49 Views Asked by At

Imagine this scenario:

  • I create a merge request where I modified a file in src/. This triggers a long-running test job in the CI/CD pipeline.
  • I forgot to update the readme, so I push another commit. I don't want to run the long-running test again, since the readme is not in src/.

My idea now is to check the files that have changed between pipeline 1 and 2. We've enabled merged results pipelines (so GitLab creates a commit with the result of the source and target branches merged together when running pipelines).

My merge request has these pipelines:

Pipeline ID Pipeline Type Commit SHA Notes
#1 merged results fca36db3 First push with changes to src/
#2 merged results 6cb35df4 Second push with changes to the readme

My CI/CD job looks like this:

job:
  script:
    - git diff fca36db3..6cb35df4 --

The output:

$ git diff fca36db3..6cb35df4 --
fatal: bad revision 'fca36db3..6cb35df4'

Obviously the merge commits created by GitLab aren't available here. I've tried to set GIT_STRATEGY to clone and GIT_DEPTH to 0, without success. Is it even possible to work with these commits?

2

There are 2 best solutions below

1
halloei On

It's possible to get these commits from another repository by creating a branch off of them. Idea from Can I view the reflog of a remote (not remote ref)?

job:
  script:
    - curl --request POST --header "PRIVATE-TOKEN: $TOKEN" "$CI_API_V4_URL/projects/$CI_PROJECT_ID/repository/branches?branch=branch-for-fca36db3&ref=fca36db3"
    - git fetch origin branch-for-fca36db3
    - curl --request POST --header "PRIVATE-TOKEN: $TOKEN" "$CI_API_V4_URL/projects/$CI_PROJECT_ID/repository/branches?branch=branch-for-6cb35df4&ref=6cb35df4"
    - git fetch origin branch-for-6cb35df4
    - git diff fca36db3..6cb35df4 --
2
bhito On

Maybe you can try a filtering approach by dispatching pipelines from a job depending on what files have changed between commits. We're using this on a monorepo structure with each folder having its own .gitlab-ci.yml file and it's working quite well.

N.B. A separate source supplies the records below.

(** The table after [OpInsert 1] on a new table. *)
Definition one_entry_table : h64 :=
  {| hasher := addr_hasher; equals := addr_equals; seed := mixer64 4096;
     groups := [empty_group;
                {| status := 1;
                   hints := [0; 0; 0; 0; 0; 0; 0];
                   entries := [1; 0; 0; 0; 0; 0; 0] |};
                empty_group; empty_group];
     size_in_groups := 4; count := 1 |}.

(** * Proofs *)

(** ** Running the monads *)

Lemma rbind_Ok {A B : Type} (m : result A) (k : A -> result B) (b : B) :
  rbind m k = Ok b -> exists a, m = Ok a /\ k a = Ok b.
Proof. destruct m; simpl; intros; try discriminate; eauto. Qed.

Lemma bind_Ok {A B : Type} (m : M A) (k : A -> M B) hp b hp' :
  bind m k hp = Ok (b, hp') ->
  exists a hp1, m hp = Ok (a, hp1) /\ k a hp1 = Ok (b, hp').
Proof.
  unfold bind. destruct (m hp) as [[a hp1]| |]; intros; try discriminate; eauto.
Qed.

Lemma lift_Ok {A : Type} (r : result A) hp a hp' :
  lift r hp = Ok (a, hp') -> r = Ok a /\ hp' = hp.
Proof.
  unfold lift. destruct r; simpl; intros H; inversion H; auto.
Qed.

Lemma ret_Ok {A : Type} (a : A) hp b hp' :
  ret a hp = Ok (b, hp') -> b = a /\ hp' = hp.
Proof. unfold ret. intros H; inversion H; auto. Qed.

Lemma bind_of_Ok {A B : Type} (m : M A) (k : A -> M B) hp a hp1 :
  m hp = Ok (a, hp1) -> bind m k hp = k a hp1.
Proof. unfold bind. intros ->. reflexivity. Qed.

Lemma lift_of_Ok {A : Type} (r : result A) hp a :
  r = Ok a -> lift r hp = Ok (a, hp).
Proof. intros ->. reflexivity. Qed.

(** Break a successful run into the successful runs of its steps. *)
Ltac run_inv H :=
  repeat match type of H with
  | bind _ _ _ = Ok _ =>
    let a := fresh "a" in let hp := fresh "hp" in let H1 := fresh "Hrun" in
    apply bind_Ok in H; destruct H as (a & hp & H1 & H); run_inv H1
  | lift _ _ = Ok _ =>
    let E := fresh "Ehp" in
    apply lift_Ok in H; destruct H as [H E]; try subst
  | ret _ _ = Ok _ =>
    let E1 := fresh "Eret" in let E2 := fresh "Ehp" in
    apply ret_Ok in H; destruct H as [E1 E2]; try subst
  | rbind _ _ = Ok _ =>
    let a := fresh "a" in let H1 := fresh "Hrun" in
    apply rbind_Ok in H; destruct H as (a & H1 & H)
  end.

(** ** Machine integers *)

Lemma u64_small x : 0 <= x < 2 ^ 64 -> u64 x = x.
Proof. intros. unfold u64. apply Z.mod_small. lia. Qed.

Lemma u64_range x : 0 <= u64 x < 2 ^ 64.
Proof. unfold u64. apply Z.mod_pos_bound. lia. Qed.

Lemma u8_small x : 0 <= x < 256 -> u8 x = x.
Proof. intros. unfold u8. apply Z.mod_small. lia. Qed.

Lemma u8_range x : 0 <= u8 x < 256.
Proof. unfold u8. change (2 ^ 8) with 256. apply Z.mod_pos_bound. lia. Qed.

Lemma pow2_le_mono a b : 0 <= a <= b -> 2 ^ a <= 2 ^ b.
Proof. intros. apply Z.pow_le_mono_r; lia. Qed.

Lemma pow2_pos a : 0 <= a -> 0 < 2 ^ a.
Proof. intros. apply Z.pow_pos_nonneg; lia. Qed.

Lemma pow2_lt_mono a b : 0 <= a < b -> 2 ^ a < 2 ^ b.
Proof. intros. apply Z.pow_lt_mono_r; lia. Qed.

Lemma land_mask x k : 0 <= k -> Z.land x (2 ^ k - 1) = x mod 2 ^ k.
Proof.
  intros. replace (2 ^ k - 1) with (Z.ones k).
  - apply Z.land_ones; lia.
  - rewrite Z.ones_equiv. lia.
Qed.

Lemma mod_pow2_mod_pow2 x a b : 0 <= b <= a -> (x mod 2 ^ a) mod 2 ^ b = x mod 2 ^ b.
Proof.
  intros. apply Z.mod_mod_divide.
  exists (2 ^ (a - b)). rewrite <- Z.pow_add_r by lia. f_equal. lia.
Qed.

(** ** The probe sequence *)

Lemma tri_double i : 2 * tri i = i * (i + 1).
Proof.
  unfold tri.
  assert (E : (i * (i + 1)) mod 2 = 0).
  { rewrite Z.mul_mod by lia.
    rewrite Z.add_mod by lia.
    pose proof (Z.mod_pos_bound i 2 ltac:(lia)).
    assert (C : i mod 2 = 0 \/ i mod 2 = 1) by lia.
    destruct C as [-> | ->]; reflexivity. }
  pose proof (Z.div_mod (i * (i + 1)) 2 ltac:(lia)). lia.
Qed.

Lemma tri_nonneg i : 0 <= i -> 0 <= tri i.
Proof. intros. pose proof (tri_double i). nia. Qed.

Lemma tri_succ i : tri (i + 1) = tri i + i + 1.
Proof. pose proof (tri_double i). pose proof (tri_double (i + 1)). nia. Qed.

(** Halving after a 64-bit wrap keeps the low 63 bits of the half. *)
Lemma half_of_wrapped x : (x mod 2 ^ 64) / 2 = (x / 2) mod 2 ^ 63.
Proof.
  change (2 ^ 64) with (2 * 2 ^ 63).
  rewrite Z.rem_mul_r by lia.
  pose proof (Z.mod_pos_bound x 2 ltac:(lia)).
  replace (x mod 2 + 2 * ((x / 2) mod 2 ^ 63))
    with ((x / 2) mod 2 ^ 63 * 2 + x mod 2) by lia.
  rewrite Z.div_add_l by lia.
  rewrite (Z.div_small (x mod 2) 2) by lia. lia.
Qed.

(** The position is the start plus a triangular number, modulo the size;
    the wrap-around of [i * (i + 1)] does not show for sizes up to 2^63. *)
Lemma ps_position_tri k s i :
  0 <= k <= 63 -> 0 <= i < 2 ^ 64 - 1 ->
  ps_position {| start := s; iteration := i; size_mask := 2 ^ k - 1 |}
  = (s + tri i) mod 2 ^ k.
Proof.
  intros Hk Hi. unfold ps_position. simpl.
  rewrite land_mask by lia.
  rewrite (u64_small (i + 1)) by lia.
  unfold u64 at 1. rewrite (mod_pow2_mod_pow2 _ 64 k) by lia.
  unfold u64. rewrite half_of_wrapped. fold (tri i).
  rewrite Z.add_mod by (apply Z.pow_nonzero; lia).
  rewrite (mod_pow2_mod_pow2 _ 63 k) by lia.
  rewrite <- Z.add_mod by (apply Z.pow_nonzero; lia).
  reflexivity.
Qed.

Lemma odd_mul_even a c : a mod 2 = 1 -> (a * c) mod 2 = 0 -> c mod 2 = 0.
Proof.
  intros Ha H. rewrite Z.mul_mod, Ha in H by lia.
  pose proof (Z.mod_pos_bound c 2 ltac:(lia)).
  assert (C : c mod 2 = 0 \/ c mod 2 = 1) by lia.
  destruct C as [C | C]; [exact C|]. rewrite C in H. discriminate H.
Qed.

(** An odd factor can be cancelled from a multiple of a power of two. *)
Lemma pow2_divide_odd_mul n a b :
  0 <= n -> a mod 2 = 1 -> (2 ^ n | a * b) -> (2 ^ n | b).
Proof.
  intros Hn Ha. revert b.
  pattern n. apply natlike_ind; [| |exact Hn]; clear n Hn.
  - intros b _. exists b. simpl. lia.
  - intros n Hn IH b [q Hq].
    rewrite Z.pow_succ_r in Hq by lia.
    destruct (IH b) as [c Hc].
    { exists (q * 2). lia. }
    assert (E : a * c = q * 2).
    { assert (Hp : 0 < 2 ^ n) by (apply Z.pow_pos_nonneg; lia). nia. }
    assert (Hc2 : c mod 2 = 0).
    { apply (odd_mul_even a); [exact Ha|].
      rewrite E. apply Z.mod_mul. lia. }
    exists (c / 2). rewrite Z.pow_succ_r by lia.
    pose proof (Z.div_mod c 2 ltac:(lia)). nia.
Qed.

Lemma divide_small a b : (b | a) -> 0 < a < b -> False.
Proof.
  intros [q Hq] ?. assert (C : q <= 0 \/ 1 <= q) by lia.
  destruct C; nia.
Qed.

A dispatching/filtering job would look like this:

variables:
  DEFAULT_COMMIT: "0000000000000000000000000000000000000000" # This is GitLab's default value for a newly created branch

.dispatcher:
  stage: Dispatch
  trigger:
    strategy: depend
    include: $PROJECT_DIR/.gitlab-ci.yml
    forward:
      yaml_variables: true
      pipeline_variables: true
  rules:
      # Checks for first commit on branch - we compare changes to the values we have in main
    - if: $CI_COMMIT_BRANCH != $CI_DEFAULT_BRANCH && $CI_COMMIT_BEFORE_SHA == $DEFAULT_COMMIT
      changes:
        paths:
          - $PROJECT_DIR/**/* # This is the filter
        compare_to: main # On first push you just compare with `main`
      variables:
        SOURCE: "commit"
        FOLDER: $PROJECT_DIR
      # If commit is not the first one - we compare changes with the previous commit
    - if: $CI_COMMIT_BRANCH != $CI_DEFAULT_BRANCH && $CI_COMMIT_BEFORE_SHA != $DEFAULT_COMMIT
      changes:
        paths:
          - $PROJECT_DIR/**/*
      variables:
        SOURCE: "commit"
        FOLDER: $PROJECT_DIR
      # If it's a commit and we're on main branch, indicates we're merging changes
    - if: $CI_COMMIT_BRANCH == $CI_DEFAULT_BRANCH
      changes:
        paths:
          - $PROJECT_DIR/**/*
      variables:
        SOURCE: "merge"
        FOLDER: $PROJECT_DIR

The variables defined on each of those jobs are totally optional but we use them on the downstream pipelines to have context of the event that triggered the pipeline and execute a different action depending if it's a merge/commit.